• **Work request**:
The data below holds a line containing "Section Lifecycle." and a line containing "bw_live : list Z;"; please quote exactly those two lines and every line between them, and nothing else.

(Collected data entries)
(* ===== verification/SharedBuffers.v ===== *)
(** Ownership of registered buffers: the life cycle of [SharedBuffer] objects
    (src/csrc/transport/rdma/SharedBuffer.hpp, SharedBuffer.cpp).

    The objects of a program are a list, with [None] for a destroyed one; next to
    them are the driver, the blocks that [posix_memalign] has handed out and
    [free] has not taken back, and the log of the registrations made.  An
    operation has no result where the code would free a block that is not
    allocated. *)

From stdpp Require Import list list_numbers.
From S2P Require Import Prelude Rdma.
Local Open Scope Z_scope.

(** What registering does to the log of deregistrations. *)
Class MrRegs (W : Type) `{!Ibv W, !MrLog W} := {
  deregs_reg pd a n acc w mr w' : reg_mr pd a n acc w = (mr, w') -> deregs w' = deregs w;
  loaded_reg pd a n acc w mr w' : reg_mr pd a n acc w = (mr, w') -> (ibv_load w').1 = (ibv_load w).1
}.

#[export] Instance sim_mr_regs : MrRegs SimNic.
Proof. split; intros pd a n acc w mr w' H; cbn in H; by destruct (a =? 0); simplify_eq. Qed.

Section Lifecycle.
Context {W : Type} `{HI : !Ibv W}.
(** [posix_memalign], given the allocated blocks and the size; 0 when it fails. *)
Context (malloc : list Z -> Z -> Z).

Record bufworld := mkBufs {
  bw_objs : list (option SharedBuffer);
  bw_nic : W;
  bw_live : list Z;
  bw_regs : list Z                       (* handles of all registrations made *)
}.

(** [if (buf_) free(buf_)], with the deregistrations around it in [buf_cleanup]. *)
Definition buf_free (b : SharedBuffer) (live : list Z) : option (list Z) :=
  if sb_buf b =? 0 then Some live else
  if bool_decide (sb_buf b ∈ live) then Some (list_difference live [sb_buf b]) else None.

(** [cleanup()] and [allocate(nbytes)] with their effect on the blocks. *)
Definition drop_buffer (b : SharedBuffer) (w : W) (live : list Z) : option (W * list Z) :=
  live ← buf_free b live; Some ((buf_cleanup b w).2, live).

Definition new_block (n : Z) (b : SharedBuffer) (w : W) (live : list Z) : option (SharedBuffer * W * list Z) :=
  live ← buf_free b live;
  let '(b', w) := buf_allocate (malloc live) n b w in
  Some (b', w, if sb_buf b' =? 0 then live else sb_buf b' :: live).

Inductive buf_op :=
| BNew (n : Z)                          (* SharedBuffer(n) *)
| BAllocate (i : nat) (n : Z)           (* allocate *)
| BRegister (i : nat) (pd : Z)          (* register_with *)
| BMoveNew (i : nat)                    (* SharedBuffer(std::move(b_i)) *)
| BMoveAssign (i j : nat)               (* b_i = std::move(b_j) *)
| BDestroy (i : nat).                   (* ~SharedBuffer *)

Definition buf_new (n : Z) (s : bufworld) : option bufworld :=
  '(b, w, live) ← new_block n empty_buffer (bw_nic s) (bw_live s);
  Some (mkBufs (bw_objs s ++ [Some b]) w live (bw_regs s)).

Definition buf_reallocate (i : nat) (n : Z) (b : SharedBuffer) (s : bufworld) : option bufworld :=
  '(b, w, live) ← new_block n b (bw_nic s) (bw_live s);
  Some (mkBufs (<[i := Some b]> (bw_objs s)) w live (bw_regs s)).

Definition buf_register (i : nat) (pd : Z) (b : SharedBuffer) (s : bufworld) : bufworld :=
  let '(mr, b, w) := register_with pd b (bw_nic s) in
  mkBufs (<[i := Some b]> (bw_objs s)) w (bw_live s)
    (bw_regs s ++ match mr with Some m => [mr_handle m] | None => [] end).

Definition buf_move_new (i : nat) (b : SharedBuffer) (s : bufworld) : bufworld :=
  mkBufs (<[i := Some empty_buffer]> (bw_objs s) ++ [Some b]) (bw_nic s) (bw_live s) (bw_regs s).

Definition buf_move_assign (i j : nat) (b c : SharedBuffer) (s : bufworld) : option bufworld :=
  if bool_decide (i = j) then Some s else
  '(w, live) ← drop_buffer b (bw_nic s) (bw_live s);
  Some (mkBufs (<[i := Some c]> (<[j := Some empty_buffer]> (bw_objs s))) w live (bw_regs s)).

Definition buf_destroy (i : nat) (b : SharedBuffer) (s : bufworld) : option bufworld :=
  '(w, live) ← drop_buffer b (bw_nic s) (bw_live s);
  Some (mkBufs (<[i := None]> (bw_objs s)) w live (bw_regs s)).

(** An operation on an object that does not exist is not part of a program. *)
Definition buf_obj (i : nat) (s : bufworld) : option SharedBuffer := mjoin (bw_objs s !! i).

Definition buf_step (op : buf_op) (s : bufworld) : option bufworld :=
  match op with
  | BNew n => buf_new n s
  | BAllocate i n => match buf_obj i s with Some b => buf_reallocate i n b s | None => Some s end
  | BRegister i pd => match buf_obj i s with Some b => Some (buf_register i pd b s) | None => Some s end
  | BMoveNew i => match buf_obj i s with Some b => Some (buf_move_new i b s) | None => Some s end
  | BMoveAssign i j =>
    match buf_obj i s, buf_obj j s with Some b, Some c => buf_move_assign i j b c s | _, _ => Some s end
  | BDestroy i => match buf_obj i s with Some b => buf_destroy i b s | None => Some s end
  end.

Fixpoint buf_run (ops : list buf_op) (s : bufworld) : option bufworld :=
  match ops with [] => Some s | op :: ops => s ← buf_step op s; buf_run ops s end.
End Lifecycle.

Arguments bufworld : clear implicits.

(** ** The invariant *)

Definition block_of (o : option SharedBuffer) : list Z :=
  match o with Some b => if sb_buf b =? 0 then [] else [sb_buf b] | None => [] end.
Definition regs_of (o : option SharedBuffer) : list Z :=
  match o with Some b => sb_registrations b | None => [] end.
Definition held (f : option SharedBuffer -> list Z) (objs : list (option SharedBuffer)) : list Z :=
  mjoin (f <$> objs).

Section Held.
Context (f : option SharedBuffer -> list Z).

• **Response to the task**:
Section Lifecycle.
Context {W : Type} `{HI : !Ibv W}.
(** [posix_memalign], given the allocated blocks and the size; 0 when it fails. *)
Context (malloc : list Z -> Z -> Z).

Record bufworld := mkBufs {
  bw_objs : list (option SharedBuffer);
  bw_nic : W;
  bw_live : list Z;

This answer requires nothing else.